Freie Friesoyther Wähler (FFW) stellen ambitioniertes Programm vor
- Fritz-Redaktion

- vor 1 Stunde
- 2 Min. Lesezeit

Friesoythe. Mit einem umfassenden Programm gehen die Freien Friesoyther Wähler (FFW) in die kommende Stadtratswahl. In einer Pressemitteilung benennt die Wählergemeinschaft konkrete Projekte und spart zugleich nicht mit Kritik an bestehenden Strukturen.
Ein zentraler Streitpunkt ist die Friesoyther Eisenbahngesellschaft (FEG), die die FFW als finanzielles Risiko sehen. Sprecher Olaf Eilers findet deutliche Worte und bezeichnet das Projekt als "Millionengrab". Die Forderung ist klar: Die Stadt soll aus der FEG ausscheiden. Die freiwerdenden Mittel wollen die FFW gezielt investieren – etwa in eine seit Jahrzehnten diskutierte Radfahrer- und Fußgängerbrücke über den Küstenkanal in Kampe. „Die Bürgerinnen und Bürger in Kampe warten seit mehr 30 Jahren auf eine sichere Möglichkeit zur Überquerung des Küstenkanals. Dieses Warten soll ein Ende haben“, so Eilers.

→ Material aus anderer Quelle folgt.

Lemma tf_regularization_losses_world states internals update net ds losses0 w :
  network (self w) = Some net →
  distributions (self w) = Some ds →
  super_tf_regularization_losses states internals update (self w)
    = inr losses0 →
  ∃ losses,
    tf_regularization_losses states internals update w =
      Ok (losses,
          {| self :=
               set_summaries
                 (summaries (self w) ++
                  entropy_summary (self w)
                    (Network_apply net states internals update).1 ds)
                 (self w);
             calls :=
               calls w ++ CallNetworkRegularizationLoss ::
               (CallRegularizationLoss <$> PyDict.values ds) ++
               if regularizes (entropy_regularization (self w)) then
                 CallApply states internals update false ::
                 (ds ≫= calls_of_entropy
                          (Network_apply net states internals update).1)
               else [] |}).
Proof.
  intros Hnet Hds Hsuper.
  assert (∀ m : Model, set_summaries (summaries m ++ []) m = m) as Hid.
  { intros m. rewrite app_nil_r. by destruct m. }
  unfold tf_regularization_losses, network_regularization_loss, network_apply,
    entropy_summary, regularizes.
  run. rewrite Hsuper. run. rewrite Hnet. run. rewrite Hds. run.
  rewrite distribution_loss_loop. run.
  destruct (entropy_regularization (self w)) as [er|].
  2:{ eexists. run. rewrite Hid, app_nil_r. f_equal. f_equal. f_equal.
      by rewrite <- (assoc_L (++)). }
  destruct (PrimFloat.ltb 0 er).
  2:{ eexists. run. rewrite Hid, app_nil_r. f_equal. f_equal. f_equal.
      by rewrite <- (assoc_L (++)). }
  run. rewrite Hnet. run.
  destruct (Network_apply net states internals update) as [embedding ?].
  run. rewrite Hds. run. unfold PyDict.items.
  rewrite entropy_loop. run. unfold mean_entropy, PyDict.items.
  destruct (bool_decide _); run; eexists; f_equal; f_equal; f_equal;
    rewrite ?Hid; try done;
    by rewrite <- !(assoc_L (++)).
Qed.

Lemma regularization_loss_calls_projections (l : list Distribution) :
  applications (CallRegularizationLoss <$> l) = [] ∧
  parameterizations (CallRegularizationLoss <$> l) = [].
Proof.
  unfold applications, parameterizations.
  induction l as [|d l [IH1 IH2]]; [done|].
  rewrite fmap_cons. cbn [omap list_omap]. by rewrite IH1, IH2.
Qed.

Lemma calls_of_entropy_projections embedding (l : dict Distribution) :
  applications (l ≫= calls_of_entropy embedding) = [] ∧
  parameterizations (l ≫= calls_of_entropy embedding) =
    ((λ item, (item.2, embedding)) <$> l).
Proof.
  unfold applications, parameterizations.
  induction l as [|[name d] l (IH1 & IH2)]; [done|].
  rewrite !bind_cons, !omap_app, IH1, IH2. done.
Qed.

(** X10. [tf_regularization_losses] applies the network only for the
    entropy term: not at all when [entropy_regularization] is [None] or not
    above 0.0, and then it parameterizes no distribution and leaves the model
    as it was; exactly once, with the caller's [update], when it is above
    0.0. The only attribute it ever changes is [summaries], which gets one
    scalar summary named ['entropy'] when the term is entered and
    ['entropy'] is a summary label. *)
Theorem regularization_losses_effects (states internals : Obj) (update : bool)
    (net : Network) (ds : dict Distribution) (losses0 : dict Tensor)
    (w : world) :
  network (self w) = Some net →
  distributions (self w) = Some ds →
  super_tf_regularization_losses states internals update (self w)
    = inr losses0 →
  ∃ losses w' new,
    tf_regularization_losses states internals update w = Ok (losses, w') ∧
    calls w' = calls w ++ new ∧
    self w' =
      set_summaries
        (summaries (self w) ++
         entropy_summary (self w)
           (Network_apply net states internals update).1 ds)
        (self w) ∧
    (regularizes (entropy_regularization (self w)) = false →
     self w' = self w ∧ applications new = [] ∧ parameterizations new = []) ∧
    (regularizes (entropy_regularization (self w)) = true →
     applications new = [(states, internals, update, false)] ∧
     parameterizations new =
       ((λ item, (item.2, (Network_apply net states internals update).1))
          <$> ds)).
Proof.
  intros Hnet Hds Hsuper.
  destruct (tf_regularization_losses_world states internals update net ds
              losses0 w) as [losses Hrun]; [done..|].
  eexists _, _, _. split; [exact Hrun|]. cbn [self calls].
  split_and!; [done|done| |].
  - intros Hoff. unfold entropy_summary. rewrite Hoff. simpl.
    rewrite !app_nil_r. split_and!.
    + by destruct (self w).
    + unfold applications. cbn [omap list_omap].
      apply regularization_loss_calls_projections.
    + unfold parameterizations. cbn [omap list_omap].
      apply regularization_loss_calls_projections.
  - intros Hon. rewrite Hon. split.
    + unfold applications. cbn [omap list_omap]. rewrite omap_app.
      fold (applications (CallRegularizationLoss <$> PyDict.values ds)).
      rewrite (proj1 (regularization_loss_calls_projections _)).
      cbn [omap list_omap app].
      fold (applications
              (ds ≫= calls_of_entropy
                       (Network_apply net states internals update).1)).
      by rewrite (proj1 (calls_of_entropy_projections _ _)).
    + unfold parameterizations. cbn [omap list_omap]. rewrite omap_app.
      fold (parameterizations (CallRegularizationLoss <$> PyDict.values ds)).
      rewrite (proj2 (regularization_loss_calls_projections _)).
      cbn [omap list_omap app].
      apply calls_of_entropy_projections.
Qed.

Lemma float_ge0_not_gt0 (x : float) :
  PrimFloat.leb 0 x = true → PrimFloat.ltb 0 x = false →
  PrimFloat.eqb x 0 = true.
Proof.
  rewrite leb_spec, ltb_spec, FloatAxioms.eqb_spec, Prim2SF_zero.
  unfold SFleb, SFltb, SFeqb.
  by destruct (Prim2SF x) as [[]|[]| |[] ? ?].
Qed.

(** X11. For a value of [entropy_regularization] that the constructor
    accepts, [tf_regularization_losses] leaves the entropy term out exactly
    when the value is [None] or equal to 0.0: with a superclass that returns
    no ['entropy'] entry, the losses have none in exactly that case. *)
Theorem entropy_term_of_accepted_value (states internals : Obj)
    (update : bool) (net : Network) (ds : dict Distribution)
    (losses0 : dict Tensor) (w : world) :
  network (self w) = Some net →
  distributions (self w) = Some ds →
  super_tf_regularization_losses states internals update (self w)
    = inr losses0 →
  PyDict.get "entropy" losses0 = None →
  accepted (entropy_regularization (self w)) = true →
  ∃ losses w',
    tf_regularization_losses states internals update w = Ok (losses, w') ∧
    (PyDict.get "entropy" losses = None ↔
     entropy_regularization (self w) = None ∨
     ∃ er, entropy_regularization (self w) = Some er ∧
           PrimFloat.eqb er 0 = true).
Proof.
  intros Hnet Hds Hsuper Hnone Hacc.
  destruct (tf_regularization_losses_run states internals update net ds
              losses0 w) as [w' Hrun]; [done..|].
  eexists _, w'. split; [exact Hrun|].
  assert (PyDict.get "entropy" (losses_before_entropy net ds losses0) = None)
    as Hbefore by (by rewrite get_other_losses).
  destruct (entropy_regularization (self w)) as [er|]; [|by split; auto].
  simpl in Hacc. destruct (PrimFloat.ltb 0 er) eqn:Hlt.
  - rewrite dict_get_set_eq. split; [done|].
    intros [?|(er' & [= <-] & Heq)]; [done|].
    apply float_eq0_not_gt0 in Heq. congruence.
  - split; [|done]. intros _. right. exists er. split; [done|].
    by apply float_ge0_not_gt0.
Qed.

(** *** optimizer_arguments: an entry already there, a failing superclass *)

(** X12. [optimizer_arguments] binds ['fn_kl_divergence'] to the model's
    [fn_kl_divergence] whatever the superclass returned, and changes no other
    entry; when the superclass's arguments already have the key, its entry is
    replaced where it stands and the keys are unchanged. It assigns nothing
    and issues no call, and an exception of the superclass passes through. *)
Theorem optimizer_arguments_overrides (b : batch) (w : world) :
  (∀ arguments0,
     super_optimizer_arguments b (self w) = inr arguments0 →
     ∃ arguments,
       optimizer_arguments b w = Ok (arguments, w) ∧
       PyDict.get "fn_kl_divergence" arguments =
         Some (ArgTemplate (fn_kl_divergence (self w))) ∧
       (∀ k, k ≠ "fn_kl_divergence" →
             PyDict.get k arguments = PyDict.get k arguments0) ∧
       (is_Some (PyDict.get "fn_kl_divergence" arguments0) →
        PyDict.keys arguments = PyDict.keys arguments0) ∧
       (PyDict.wf arguments0 → PyDict.wf arguments)) ∧
  (∀ what,
     super_optimizer_arguments b (self w) = inl what →
     optimizer_arguments b w = Err (Raised what)).
Proof.
  split.
  - intros arguments0 Hsuper. eexists. split_and!.
    + unfold optimizer_arguments. run. rewrite Hsuper. by run.
    + apply dict_get_set_eq.
    + intros k Hk. by apply dict_get_set_ne.
    + intros Hin. rewrite dict_keys_set. unfold PyDict.mem.
      by rewrite bool_decide_eq_true_2.
    + apply dict_wf_set.
  - intros what Hsuper. unfold optimizer_arguments. run. by rewrite Hsuper.
Qed.

(** *** get_variables and get_summaries: nothing lost, nothing twice *)

Lemma entries_of_keys {A} (f : Distribution → list A)
    (ds l : dict Distribution) :
  PyDict.wf ds → l ⊆ ds →
  PyDict.keys l ≫= entries_of f ds = PyDict.values l ≫= f.
Proof.
  intros Hwf. unfold PyDict.keys, PyDict.values.
  induction l as [|[name d] l IH]; intros Hl; [done|].
  rewrite !fmap_cons, !bind_cons. cbn [fst snd]. f_equal.
  - unfold entries_of. rewrite (dict_elem_of_get name d ds); [done..|].
    apply Hl. left.
  - apply IH. intros x Hx. apply Hl. by right.
Qed.

Lemma distribution_entries_values {A} (f : Distribution → list A)
    (ds : dict Distribution) :
  PyDict.wf ds →
  distribution_entries f ds ≡ₚ PyDict.values ds ≫= f ∧
  (Sorted String.le (PyDict.keys ds) →
   distribution_entries f ds = PyDict.values ds ≫= f).
Proof.
  intros Hwf. unfold distribution_entries. split.
  - rewrite <- (entries_of_keys f ds ds) by done.
    unfold sorted. by rewrite merge_sort_Permutation.
  - intros Hsorted. rewrite <- (entries_of_keys f ds ds) by done.
    f_equal. apply (Sorted_unique String.le); [|done|].
    + apply Sorted_merge_sort, _.
    + apply merge_sort_Permutation.
Qed.

(** X13. In what [get_variables] and [get_summaries] return, every
    distribution of the dictionary contributes its entries exactly once: the
    result is a rearrangement of the superclass's entries, the network's and
    the distributions' entries taken in insertion order, and is that very
    list when the distributions were inserted in ascending order of their
    names. Neither method changes the model or issues a recorded call. *)
Theorem getters_keep_every_entry
    (include_submodules include_nontrainable : bool)
    (net : Network) (ds : dict Distribution)
    (model_variables : list TfVariable) (model_summaries : list TfSummary)
    (w : world) :
  network (self w) = Some net →
  distributions (self w) = Some ds →
  PyDict.wf ds →
  super_get_variables include_submodules include_nontrainable (self w)
    = inr model_variables →
  super_get_summaries (self w) = inr model_summaries →
  ∃ variables summaries,
    get_variables include_submodules include_nontrainable w
      = Ok (variables, w) ∧
    get_summaries w = Ok (summaries, w) ∧
    variables ≡ₚ
      model_variables ++ Network_get_variables net include_nontrainable ++
      (PyDict.values ds ≫=
         λ d, Distribution_get_variables d include_nontrainable) ∧
    summaries ≡ₚ
      model_summaries ++ Network_get_summaries net ++
      (PyDict.values ds ≫= Distribution_get_summaries) ∧
    (Sorted String.le (PyDict.keys ds) →
     variables =
       model_variables ++ Network_get_variables net include_nontrainable ++
       (PyDict.values ds ≫=
          λ d, Distribution_get_variables d include_nontrainable) ∧
     summaries =
       model_summaries ++ Network_get_summaries net ++
       (PyDict.values ds ≫= Distribution_get_summaries)).
Proof.
  intros Hnet Hds Hwf Hsv Hss. eexists _, _. split_and!.
  - unfold get_variables. run. rewrite Hsv. run. rewrite Hnet. run.
    rewrite (per_distribution_run _ ds) by done.
    by rewrite <- (assoc_L (++)).
  - unfold get_summaries. run. rewrite Hss. run. rewrite Hnet. run.
    by rewrite (per_distribution_run _ ds) by done.
  - do 2 f_equiv. by apply distribution_entries_values.
  - do 2 f_equiv. by apply distribution_entries_values.
  - intros Hsorted. split; do 2 f_equal;
      by apply distribution_entries_values.
Qed.

End properties.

Ein weiteres Großprojekt ist die Kläranlage in Mehrenkamp. Diese sei längst an ihre Kapazitätsgrenzen gestoßen und müsse dringend saniert und erweitert werden. Die Kosten für eine zusätzliche Reinigungsstufe und den Ausbau werden nachFFW-Angaben auf mehr als 30 Millionen Euro geschätzt. Trotz erheblicher Fördermittel bleibe ein bislang nicht kalkulierter Millionenbetrag bei der Stadt hängen – Geld, das aktuell fehle.
Auch im Bildungsbereich sieht die FFW Handlungsbedarf. Zwar habe die Stadt in den vergangenen Jahren in Schulen investiert, doch reiche dies nicht aus. Noch immer würden Schülerinnen und Schüler – etwa in Altenoythe – in Containerklassen unterrichtet. Die Wählergemeinschaft fordert: „Neubauten statt Notlösungen.“
Neben großen Infrastrukturprojekten setzt die Initiative auch auf Verbesserungen im Alltag der Bürger. Dazu gehören der Ausbau des Radwegenetzes, neue Wohn- und Gewerbegebiete in allen Ortsteilen sowie mehr Bürgerbeteiligung, etwa bei Straßenausbauplanungen. Im Gesundheitsbereich schlagen sie ein Ärztehaus nach dem „Büsumer Modell“ vor, um dem Mangel an Landärzten zu begegnen.
Familienpolitisch fordern die FFW in ihrem Schreiben eine stärkere Berücksichtigung berufstätiger Eltern. Die Betreuungszeiten in Krabbelgruppen und Kindertagesstätten müssten sich stärker an den Lebensrealitäten orientieren.
Die Bedeutung des Ehrenamts unterstreichen die FFW mit Blick auf die Feuerwehr. Neben moderner Ausstattung planen sie den Neubau von Feuerwehrhäusern in Friesoythe und Markhausen. Ziel sei es, die Einsatzkräfte auch künftig bestmöglich zu unterstützen.
Finanzpolitisch positioniert sich die Wählergemeinschaft klar: Eine Erhöhung der Grundsteuer lehnen sie ab. Diese dürfe nicht genutzt werden, um etwa Straßenausbaubeiträge zu ersetzen.
Zugleich fordert sie eine aktivere Wirtschaftspolitik. Die Ansiedlung neuer Unternehmen, die Nutzung von Leerständen und ein stärkeres Standortmarketing müssten deutlich intensiviert werden. Dafür sei auch eine personelle und strukturelle Stärkung des Rathauses notwendig.